The class imbalance problem is prevalent in the condition monitoring (CM) data of marine diesel engines. That significantly deteriorates the diagnostic performance of a data-driven fault diagnosis. In this article, a novel fault diagnosis method named graph convolutional network (GCN) based on the distance and probability topological graphs (DPGCN) model is proposed for solving the problem of imbalanced classification. First, the collected CM dataset is transformed into two topological graphs—the distance topological graph and the probability topological graph—by exploring the similarity between samples from the linear and nonlinear relationships. Graph learning is then introduced to learn and extract the correlation between adjacent samples in addition to the samples’ own features, which provides more topological information for this imbalanced classification task.
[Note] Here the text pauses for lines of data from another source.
(* ===== verification/PaymentExample.v ===== *)
(** * Payments: a payment and its operations

    A payment of 1100 with a single manual capture, the theorems of
    [PaymentFlowTheorems] and [PaymentAmounts] on it, and what two orders of
    operations lead to: a void whose answer is lost, and a payment that is
    cancelled while the customer authenticates. *)

From S2P Require Import Prelude Currency PaymentEnums PaymentStatus.
From S2P Require Import Scheduler Disputes Refunds.
From S2P Require Import Captures PaymentRows PaymentGates PaymentResponse PaymentFlows PaymentFlowFacts PaymentFlowTheorems PaymentAmounts.
From stdpp Require Import gmap strings.

Definition attempt_in (st : AttemptStatus) : PaymentAttempt := {|
  pat_id := "pay_1_1"; pat_payment_id := "pay_1"; pat_status := st;
  pat_net_amount := mkNetAmount 1000 (Some 100%Z) None None None None None;
  pat_amount_to_capture := None; pat_amount_capturable := 1100; pat_authorized_amount := None;
  pat_capture_method := Some CaptureMethod_Manual; pat_is_overcapture_enabled := None;
  pat_request_extended_authorization := None; pat_transaction_id := Some "txn"%string;
  pat_authentication_data := None; pat_cancellation_reason := None;
  pat_error_code := None; pat_error_message := None; pat_error_reason := None;
|}.

Definition intent_in (st : IntentStatus) (captured : option Z) : PaymentIntent := {|
  pin_status := st; pin_amount := 1000; pin_amount_captured := captured; pin_created_at := 0;
  pin_session_expiry := None; pin_attempt_count := 1; pin_active_attempt := "pay_1_1";
  pin_incremental_authorization_allowed := Some true; pin_request_incremental_authorization := None;
  pin_authorization_count := None; pin_enable_partial_authorization := None;
  pin_enable_overcapture := None; pin_post_capture_void := None;
|}.

Definition payment_in (st : AttemptStatus) (captured : option Z) : PaymentStore :=
  mkPaymentStore (intent_in (intent_status_of st) captured) {[ "pay_1_1"%string := attempt_in st ]} [] [].

Lemma payment_in_inv st captured : payment_inv (payment_in st captured).
Proof.
  split; [by apply map_Forall_singleton|]. exists (attempt_in st). split; [apply lookup_singleton_eq|by left].
Qed.

Definition answer (st : AttemptStatus) (response : result ErrorResponse PaymentsResponseData) : RouterData :=
  mkRouterData st response None None None None (Ok tt).

Definition transaction (st : AttemptStatus) : ConnectorCall :=
  Answers (answer st (Ok (TransactionResponse (Some "txn"%string) None None))).

Definition refusal : ErrorResponse := mkErrorResponse "400" "not voidable" None 400 None None.

(** ** The theorems on this payment *)

Lemma intent_follows_attempt_witness :
  let l := [(CancelRequest false None, CallFails); (CaptureRequest (Some 600%Z), transaction AttemptStatus_Charged);
            (CancelPostCaptureRequest None, Answers (answer AttemptStatus_PartialCharged (Err refusal)))] in
  ∃ a, active_attempt (run_payment l (payment_in AttemptStatus_Authorized None)) = Some a ∧
    (pin_status (ps_intent (run_payment l (payment_in AttemptStatus_Authorized None))) = intent_status_of (pat_status a) ∨
     (pin_status (ps_intent (run_payment l (payment_in AttemptStatus_Authorized None))) = IntentStatus_RequiresCapture ∧
      pat_status a = AttemptStatus_VoidInitiated)).
Proof. apply intent_follows_attempt; [apply payment_in_inv|repeat constructor]. Defined.

Lemma settled_payment_kept_witness :
  (payments_core (CaptureRequest (Some 100%Z)) (transaction AttemptStatus_Charged)
     (payment_in AttemptStatus_Charged (Some 1100%Z))).2 = payment_in AttemptStatus_Charged (Some 1100%Z).
Proof. apply settled_payment_kept; reflexivity. Defined.

Definition retry : ConfirmInput :=
  mkConfirmInput (60 * 10 ^ 9) false true true None (Some true) None None None None true
    (mkNetAmount 1000 (Some 100%Z) None None None None None) None None.

Lemma manual_retry_advertised_witness :
  let s := payment_in AttemptStatus_Failure None in
  is_manual_retry_allowed (pin_status (ps_intent s)) AttemptStatus_Failure false = Some true ∧
  pin_active_attempt (ps_intent (confirm_rows retry s).2) = "pay_1_2"%string ∧
  pin_attempt_count (ps_intent (confirm_rows retry s).2) = 2%Z.
Proof.
  cbv zeta.
  pose proof (manual_retry_advertised retry (payment_in AttemptStatus_Failure None) (attempt_in AttemptStatus_Failure) 1100
    (payment_in_inv _ _) eq_refl eq_refl eq_refl eq_refl eq_refl eq_refl) as H.
  split; [reflexivity|]. destruct (confirm_rows retry _) as [rows s'].
  destruct H as (_ & Hactive & Hcount & _). split; [exact Hactive|exact Hcount].
Defined.

Lemma cancelled_without_connector_witness :
  let s := payment_in AttemptStatus_PartialCharged (Some 600%Z) in
  let s' := (payments_core (CancelRequest false None) RequestFails s).2 in
  pin_status (ps_intent s') = IntentStatus_Cancelled ∧ pin_amount_captured (ps_intent s') = Some 600%Z ∧
  refunds_refused (pin_status (ps_intent s')).
Proof.
  pose proof (cancelled_without_connector false None RequestFails (payment_in AttemptStatus_PartialCharged (Some 600%Z))
    (attempt_in AttemptStatus_PartialCharged) 1100 (payment_in_inv _ _) eq_refl eq_refl) as H.
  simpl in H |- *. destruct H as (_ & ? & ? & _ & _ & ?); [|done].
  apply (bool_decide_unpack _). vm_compute. exact I.
Defined.

Lemma refused_void_fails_payment_witness :
  let s' := (payments_core (CancelPostCaptureRequest None) (Answers (answer AttemptStatus_Charged (Err refusal)))
               (payment_in AttemptStatus_Charged (Some 1100%Z))).2 in
  pin_status (ps_intent s') = IntentStatus_Failed ∧ pin_amount_captured (ps_intent s') = Some 1100%Z ∧
  refunds_refused (pin_status (ps_intent s')).
Proof.
  destruct (refused_void_fails_payment None (answer AttemptStatus_Charged (Err refusal)) refusal
    (payment_in AttemptStatus_Charged (Some 1100%Z)) (attempt_in AttemptStatus_Charged) 1100 (payment_in_inv _ _)
    eq_refl eq_refl (or_introl eq_refl) eq_refl eq_refl) as (? & ? & ? & _); [simpl; lia|done].
Defined.

Lemma capture_recorded_witness :
  let (res, s') := payments_core (CaptureRequest (Some 600%Z)) (transaction AttemptStatus_Charged)
                     (payment_in AttemptStatus_Authorized None) in
  is_ok res = true ∧ pin_status (ps_intent s') = IntentStatus_PartiallyCaptured ∧
  pin_amount_captured (ps_intent s') = Some 600%Z.
Proof.
  pose proof (capture_recorded (payment_in AttemptStatus_Authorized None) (attempt_in AttemptStatus_Authorized)
    1100 600 (answer AttemptStatus_Charged (Ok (TransactionResponse (Some "txn"%string) None None)))
    (Some "txn"%string) None None (payment_in_inv _ _) eq_refl eq_refl eq_refl eq_refl eq_refl eq_refl eq_refl eq_refl) as H.
  unfold transaction. destruct (payments_core _ _ _) as [res s'].
  rewrite decide_True in H by (simpl; lia). destruct H as (? & ? & ? & _). done.
Defined.

Lemma incremental_authorization_outcome_witness :
  let (res, s') := payments_core (IncrementalAuthorizationRequest 1500 "auth")
                     (Answers (answer AttemptStatus_Authorized
                        (Ok (IncrementalAuthorizationResponse AuthorizationStatus_Success None None None))))
                     (payment_in AttemptStatus_Authorized None) in
  is_ok res = true ∧ ∃ a', active_attempt s' = Some a' ∧ attempt_total a' = Ok 1500%Z ∧
    pat_amount_capturable a' = 1500%Z ∧ pin_amount (ps_intent s') = 1400%Z.
Proof.
  pose proof (incremental_authorization_outcome (payment_in AttemptStatus_Authorized None)
    (attempt_in AttemptStatus_Authorized) 1100 1500 0 "auth"
    (answer AttemptStatus_Authorized (Ok (IncrementalAuthorizationResponse AuthorizationStatus_Success None None None)))
    AuthorizationStatus_Success None None None (payment_in_inv _ _) eq_refl eq_refl ltac:(lia)
    ltac:(unfold amounts_nonneg; simpl; lia) eq_refl eq_refl ltac:(lia) ltac:(vm_compute; discriminate) eq_refl
    ltac:(vm_compute; reflexivity) eq_refl eq_refl) as H.
  destruct (payments_core _ _ _) as [res s']. destruct H as (? & _ & _ & _ & a' & Ha' & H).
  rewrite decide_True in H by done. split; [done|]. exists a'. destruct H as (? & ? & ?). done.
Defined.

(** ** Orders of operations *)

(** A void whose answer is lost leaves the authorization capturable, with an
    attempt that waits for the void. *)
Example void_answer_lost :
  let s := (payments_core (CancelRequest false None) CallFails (payment_in AttemptStatus_Authorized None)).2 in
  pin_status (ps_intent s) = IntentStatus_RequiresCapture ∧
  option_map pat_status (active_attempt s) = Some AttemptStatus_VoidInitiated ∧
  is_ok (payments_core (CaptureRequest None) (transaction AttemptStatus_Charged) s).1 = true.
Proof. split_and!; by_evaluation. Qed.

(** A payment that the merchant cancels while the customer authenticates is
    charged when the customer comes back. *)
Example cancelled_payment_charged :
  let s := (payments_core (CancelRequest false None) RequestFails (payment_in AttemptStatus_AuthenticationPending None)).2 in
  pin_status (ps_intent s) = IntentStatus_Cancelled ∧
  pin_status (ps_intent (payments_core CompleteAuthorizeRequest (transaction AttemptStatus_Charged) s).2) =
    IntentStatus_Succeeded.
Proof. split_and!; by_evaluation. Qed.

Definition no_check : FraudCheck := mkFraudCheck None false.

(** An approval is not limited to payments under review: a payment with a single
    manual capture that has been captured in part admits no other capture, and an
    approval asks the connector for one. *)
Example approval_captures_again :
  let s := (payments_core (CaptureRequest (Some 600%Z)) (transaction AttemptStatus_Charged)
              (payment_in AttemptStatus_Authorized None)).2 in
  (payments_core (CaptureRequest (Some 100%Z)) CallFails s).2 = s ∧
  is_ok (payments_core (CaptureRequest (Some 100%Z)) (transaction AttemptStatus_Charged) s).1 = false ∧
  (payments_core (ApproveRequest no_check) CallFails s).1 = Err ConnectorCallFailed ∧
  is_ok (payments_core (ApproveRequest no_check) (transaction AttemptStatus_Charged) s).1 = true.
Proof. split_and!; by_evaluation. Qed.

(** A payment under review that is approved and then captured. *)
Example reviewed_payment_captured :
  let s := (payments_core (ApproveRequest (mkFraudCheck (Some (FraudCheckStatus_ManualReview, None)) true)) CallFails
              (payment_in AttemptStatus_Unresolved None)).2 in
  pin_status (ps_intent s) = IntentStatus_RequiresCapture ∧
  pin_status (ps_intent (payments_core (CaptureRequest None) (transaction AttemptStatus_Charged) s).2) =
    IntentStatus_Succeeded.
Proof. split_and!; by_evaluation. Qed.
After multilayer graph learning, two feature embeddings based on samples’ features and topological graphs are learned, and a self-attention mechanism substantially fuses these two embeddings into one combination embedding to derive deeper correlation information for the fault diagnosis. The collected dataset of a marine diesel engine shows that the proposed DPGCN model can improve the classification accuracy and stability under the imbalanced datasets.